## Task prompt
From the listing below, reproduce word for word the part that opens with the line containing "- Python values" and closes with the line containing "(** C5, amended: by"; reproduce nothing else.

## Study material
(** * candidate_models: scoring entry points and paper figures

    A shallow embedding of [candidate_models/__init__.py],
    [candidate_models/analyze/ceiling.py] and
    [candidate_models/analyze/figures.py], with the properties of the
    repository's specification stated and proved over it.

    Conventions of the embedding:
    - Python values that the code only tests and passes on are [pyval]s;
    - a call that can raise returns a [res]: [Ok v] or [Err e];
    - functions of other packages (brainscore, scipy, matplotlib, the
      activation extraction of [candidate_models.models]) are fields of an
      environment class, so every statement holds whatever they compute;
    - scores are rationals: rounding and NaN of IEEE doubles are outside the
      model;
    - [logger.info]/[logger.debug] calls have no effect on results and are
      left out. *)

From Stdlib Require Import String Ascii ZArith QArith Qabs List Bool Lia Lqa.
From stdpp Require Import base decidable option list gmap strings pretty.
Import ListNotations.

Local Open Scope string_scope.
Local Open Scope list_scope.

(** ** Python values, truthiness and exceptions *)
Module Py.

(** The values the scoring code receives for [model], identifiers, sizes
    and benchmarks.  [PObj truthy id] is any other object; [truthy] is what
    [bool(obj)] returns for it. *)
Inductive pyval : Type :=
| PNone
| PStr (s : string)
| PInt (n : Z)
| PObj (truthy : bool) (id : positive).
(** C5 as the specification states it fails: the call without a source
    is a load attempt whose source is none of the four kinds, whatever
    the compiler takes as assignable. *)
Lemma load_attempt_without_source :
  ~ (exists asg : ty -> value -> bool,
       forall args, call_ok asg init args = true ->
         exists v k, args = [v] /\ classify_source v = Some k).
Proof.
  intros [asg H].
  destruct (H [] eq_refl) as (v & k & E & _).
  discriminate.
Qed.

(** C5, amended: by its declared type, the source of a load is a
    network reference ([RequestInfo] or [URL]), a response, a byte buffer
    or a compiled module, plain or behind a promise: every form of the
    source is of one of the four kinds, and every kind has a plain and a
    deferred form.  The source is an optional parameter and the only one,
    so a load attempt passes at most one source and may pass none.  The
    loader returns a promise of the handle, the interface [InitOutput]. *)
Theorem load_attempt_sources :
  (forall d t, In (d, t) source_forms -> exists k, kind_of_type t = Some k)
  /\ (forall d k, exists c,
        In (d, TRef c) source_forms /\ source_kind_of c = Some k)
  /\ map (fun p => poptional p) (fparams init) = [true]
  /\ (forall args, call_ok assignable init args = true -> length args <= 1)
  /\ call_ok assignable init [] = true
  /\ fret init = TPromise (TRef "InitOutput")
  /\ lookup_interface "InitOutput" wasm_d_ts = Some InitOutput.
Proof.
  split.
  { intros d t. rewrite source_forms_InitInput, in_app_iff, !in_map_iff.
    intros [(t' & [= _ <-] & Hin)|(t' & [= _ <-] & Hin)];
      now apply InitInput_kinds. }
  split.
  { intros d k. destruct (kinds_InitInput k) as (c & Hin & Hk).
    exists c. split; [|exact Hk].
    rewrite source_forms_InitInput, in_app_iff, !in_map_iff.
    destruct d; [right | left]; exists (TRef c); now split. }
  split; [reflexivity|].
  split; [intros args H; apply accepts_call_length in H; exact H|].
  repeat split.
Qed.

(** C1 as the specification states it fails: [init] has no second
    parameter, optional or not. *)
Lemma init_has_no_second_parameter :
  ~ (exists p, nth_error (fparams init) 1 = Some p /\ poptional p = true).
Proof.
  intros (p & H & _). discriminate.
Qed.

## Response to this exercise
    - Python values that the code only tests and passes on are [pyval]s;
    - a call that can raise returns a [res]: [Ok v] or [Err e];
    - functions of other packages (brainscore, scipy, matplotlib, the
      activation extraction of [candidate_models.models]) are fields of an
      environment class, so every statement holds whatever they compute;
    - scores are rationals: rounding and NaN of IEEE doubles are outside the
      model;
    - [logger.info]/[logger.debug] calls have no effect on results and are
      left out. *)

From Stdlib Require Import String Ascii ZArith QArith Qabs List Bool Lia Lqa.
From stdpp Require Import base decidable option list gmap strings pretty.
Import ListNotations.

Local Open Scope string_scope.
Local Open Scope list_scope.

(** ** Python values, truthiness and exceptions *)
Module Py.

(** The values the scoring code receives for [model], identifiers, sizes
    and benchmarks.  [PObj truthy id] is any other object; [truthy] is what
    [bool(obj)] returns for it. *)
Inductive pyval : Type :=
| PNone
| PStr (s : string)
| PInt (n : Z)
| PObj (truthy : bool) (id : positive).
(** C5 as the specification states it fails: the call without a source
    is a load attempt whose source is none of the four kinds, whatever
    the compiler takes as assignable. *)
Lemma load_attempt_without_source :
  ~ (exists asg : ty -> value -> bool,
       forall args, call_ok asg init args = true ->
         exists v k, args = [v] /\ classify_source v = Some k).
Proof.
  intros [asg H].
  destruct (H [] eq_refl) as (v & k & E & _).
  discriminate.
Qed.

(** C5, amended: by its declared type, the source of a load is a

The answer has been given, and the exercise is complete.